Ceftazidime-avibactam (CZA) belongs to a new class of broad-spectrum beta lactam/beta lactamase inhibitor combinations designed to treat infections caused by multidrug resistant bacteria. Understanding the emergence of resistance to this important new drug class is of critical importance. Elevated mutational rates may facilitate the acquisition of antimicrobial resistance in Pseudomonas aeruginosa strains in the context of chronic infection. Whether P. aeruginosa hypermutation can also play a role in acute infection remains unclear. In this work, we demonstrate that evolved mismatch repair deficiency in P. aeruginosa, an important pathogen responsible for significant morbidity and mortality among hospitalized patients, may facilitate rapid acquisition of resistance to CZA in the context of acute infection.Whole genome sequencing was performed on 9 serially-cultured blood and respiratory isolates from a patient in whom ceftazidime-avibactam (CZA) resistance emerged in vivo over the course of days.

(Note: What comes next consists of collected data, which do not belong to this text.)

(** * cluster/connpool.go: the per-address connection pool of the cluster client

    A shallow embedding of [connArray] (a fixed array of gRPC client
    connections selected round-robin) and of [rpcClient] (the registry
    address -> *connArray with its closed flag), followed by the properties
    of the pool that the specification states.

    Modelling decisions, in one place:
    - [*grpc.ClientConn] is a nullable pointer: [option conn].  The transport
      library is outside the repository; what the pool does to it is recorded
      as a trace of [event]s (every [grpc.DialContext] and every
      [ClientConn.Close] call, with the error it returned).  The outcome of
      each call is chosen by the environment: two oracles that see the whole
      history, so every behaviour of the transport is covered.
    - [uint32] is a [Z] with its wrap-around modulo 2^32 written out.
    - [*connArray] is a location in a heap of [connArray] values; two
      pointers are the same instance iff they are the same location.
    - [sync.RWMutex]: every access to the fields of [rpcClient] happens inside
      a critical section and the only sections that write hold the exclusive
      lock, so a critical section is one atomic step of a goroutine.
      Concurrency is then the interleaving of these steps under an arbitrary
      schedule. *)

From stdpp Require Import gmap strings list fin_maps.
From Stdlib Require Import ZArith Lia.

Local Open Scope Z_scope.

(** ** Errors, connections and the transport trace *)

(** Go [error] values: the one the pool makes itself with [errors.New], and
    the opaque errors returned by the transport library. *)
Inductive error : Type :=
  | errors_New (msg : string)
  | TransportError (code : nat).

(** A connection is named by the position of its dial in the trace. *)
Abbreviation conn := nat (only parsing).

Inductive event : Type :=
  | EvDial (addr : string) (r : option error)
  | EvClose (c : conn) (r : option error).

Abbreviation trace := (list event) (only parsing).

(** Run-time panics of the Go code. *)
Inductive panic : Type :=
  | DivideByZero
  | IndexOutOfRange.

Inductive outcome (A : Type) : Type :=
  | Ret (a : A)
  | Panic (p : panic).
Arguments Ret {A} a.
Arguments Panic {A} p.

(** The result of a Go function returning [(T, error)]. *)
Inductive result (A : Type) : Type :=
  | Ok (a : A)
  | Err (e : error).
Arguments Ok {A} a.
Arguments Err {A} e.

(** [type connArray struct { index uint32; v []*grpc.ClientConn }] *)
Record connArray : Type := mkConnArray {
  index : Z;
  v : list (option conn);
}.

Definition uint32_max : Z := 2 ^ 32.

(** [uint32(x)] for a non-negative integer [x]. *)
Definition uint32 (x : Z) : Z := x mod uint32_max.

(** The connections of a trace: [dialed tr c] when the dial numbered [c]
    succeeded, [close_called tr c] when [Close] was called on [c] after that
    dial, and a connection is open between the two. *)
Definition dialed (tr : trace) (c : conn) : Prop :=
  ∃ addr, tr !! c = Some (EvDial addr None).

Definition close_called (tr : trace) (c : conn) : Prop :=
  ∃ r, EvClose c r ∈ drop (S c) tr.

Definition is_open (tr : trace) (c : conn) : Prop :=
  dialed tr c ∧ ¬ close_called tr c.

(** The addresses dialed and the connections closed, in call order. *)
Definition dial_log (tr : trace) : list string :=
  omap (λ e, match e with EvDial addr _ => Some addr | EvClose _ _ => None end) tr.

Definition close_log (tr : trace) : list conn :=
  omap (λ e, match e with EvClose c _ => Some c | EvDial _ _ => None end) tr.

(** [*connArray]: a location of the heap. *)
Abbreviation loc := nat (only parsing).

(** [type rpcClient struct { sync.RWMutex; isClosed bool;
    conns map[string]*connArray }] *)
Record rpcClient : Type := mkRpcClient {
  isClosed : bool;
  conns : gmap string loc;
}.

(** The client, the arrays it points to and the transport trace. *)
Record State : Type := mkState {
  client : rpcClient;
  heap : list connArray;
  net : trace;
}.

(** [func newRPCClient() *rpcClient] *)
Definition newRPCClient : rpcClient := mkRpcClient false ∅.

(** Go leaves the iteration order of a map unspecified: a [map_range] is any
    way of listing the entries of a map, each exactly once. *)
Record map_range : Type := mkMapRange {
  range_of :> gmap string loc → list (string * loc);
  range_perm : ∀ m, range_of m ≡ₚ map_to_list m;
}.

(** One such order, used to run the examples. *)
Definition canonical_range : map_range :=
  mkMapRange map_to_list (λ m, reflexivity (map_to_list m)).

(** An array after [Close]: same counter, same number of slots, all null. *)
Definition nulled (a : connArray) : connArray :=
  mkConnArray (index a) (replicate (length (v a)) None).

Section ConnArray.

(** The environment: what the next dial and the next close return, given
    everything that happened so far. *)
Variable dial_result : trace → string → option error.
Variable close_result : trace → conn → option error.

(** [grpc.DialContext(ctx, addr)] with its two-second timeout: the call is
    recorded, and a successful dial yields a fresh connection. *)
Definition DialContext (addr : string) (tr : trace) : result conn * trace :=
  let r := dial_result tr addr in
  let tr' := tr ++ [EvDial addr r] in
  match r with
  | Some err => (Err err, tr')
  | None => (Ok (length tr), tr')
  end.

(** The next [n] dials of [addr] all succeed. *)
Definition dials_ok (addr : string) (tr : trace) (n : nat) : Prop :=
  ∀ j, (j < n)%nat → dial_result (tr ++ replicate j (EvDial addr None)) addr = None.

(** [func (cc *ClientConn) Close() error] of the transport library. *)
Definition ClientConn_Close (c : conn) (tr : trace) : option error * trace :=
  let r := close_result tr c in
  (r, tr ++ [EvClose c r]).

(** The trace after [Close] has been called on the connections [cs], one
    after the other. *)
Fixpoint close_all (cs : list conn) (tr : trace) : trace :=
  match cs with
  | [] => tr
  | c :: cs' => close_all cs' (snd (ClientConn_Close c tr))
  end.

(** The body of the loop of [Close], for the indices [ix] still to visit:
    [if c != nil { err := c.Close(); ...; a.v[i] = nil }]. *)
Fixpoint Close_loop (ix : list nat) (a : connArray) (tr : trace)
  : connArray * trace :=
  match ix with
  | [] => (a, tr)
  | i :: ix' =>
      match v a !! i with
      | Some (Some c) =>
          let '(err, tr1) := ClientConn_Close c tr in
          (* the error is dropped: "TODO: error handling" *)
          let a1 := mkConnArray (index a) (<[i := None]> (v a)) in
          Close_loop ix' a1 tr1
      | _ => Close_loop ix' a tr
      end
  end.

(** [func (a *connArray) Close()] *)
Definition Close (a : connArray) (tr : trace) : connArray * trace :=
  Close_loop (seq 0 (length (v a))) a tr.

(** The loop of [init] for the indices [ix] still to visit. *)
Fixpoint init_loop (addr : string) (ix : list nat) (a : connArray) (tr : trace)
  : option error * connArray * trace :=
  match ix with
  | [] => (None, a, tr)
  | i :: ix' =>
      let '(r, tr1) := DialContext addr tr in
      match r with
      | Err err =>
          (* Cleanup if the initialization fails. *)
          let '(a1, tr2) := Close a tr1 in
          (Some err, a1, tr2)
      | Ok c =>
          init_loop addr ix' (mkConnArray (index a) (<[i := Some c]> (v a))) tr1
      end
  end.

(** [func (a *connArray) init(addr string, options ...grpc.DialOption) error] *)
Definition init (addr : string) (a : connArray) (tr : trace)
  : option error * connArray * trace :=
  init_loop addr (seq 0 (length (v a))) a tr.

The CZA-resistant clone was differentiated by 14 mutations, including a gain-of-function G183D substitution in the PDC-5 chromosomal AmpC cephalosporinase conferring CZA resistance. This lineage also contained a substitution (R656H) at a conserved position in the ATPase domain of the MutS protein, and elevated mutational rates were confirmed by mutational accumulation experiments. In addition, adaptive evolution experiments demonstrated rapid acquisition of CZA-resistance in MMR-deficient strain compared with the isogenic wild type strain. Our results suggest a possibly underappreciated role for evolved MMR deficiency in facilitating rapid adaptive evolution of P. aeruginosa in the context of acute infection. These findings are relevant for both diagnosis and treatment of antimicrobial resistance emerging in acute infection in the hypermutator background, and additionally may have implications for the emergence of more virulent phenotypes.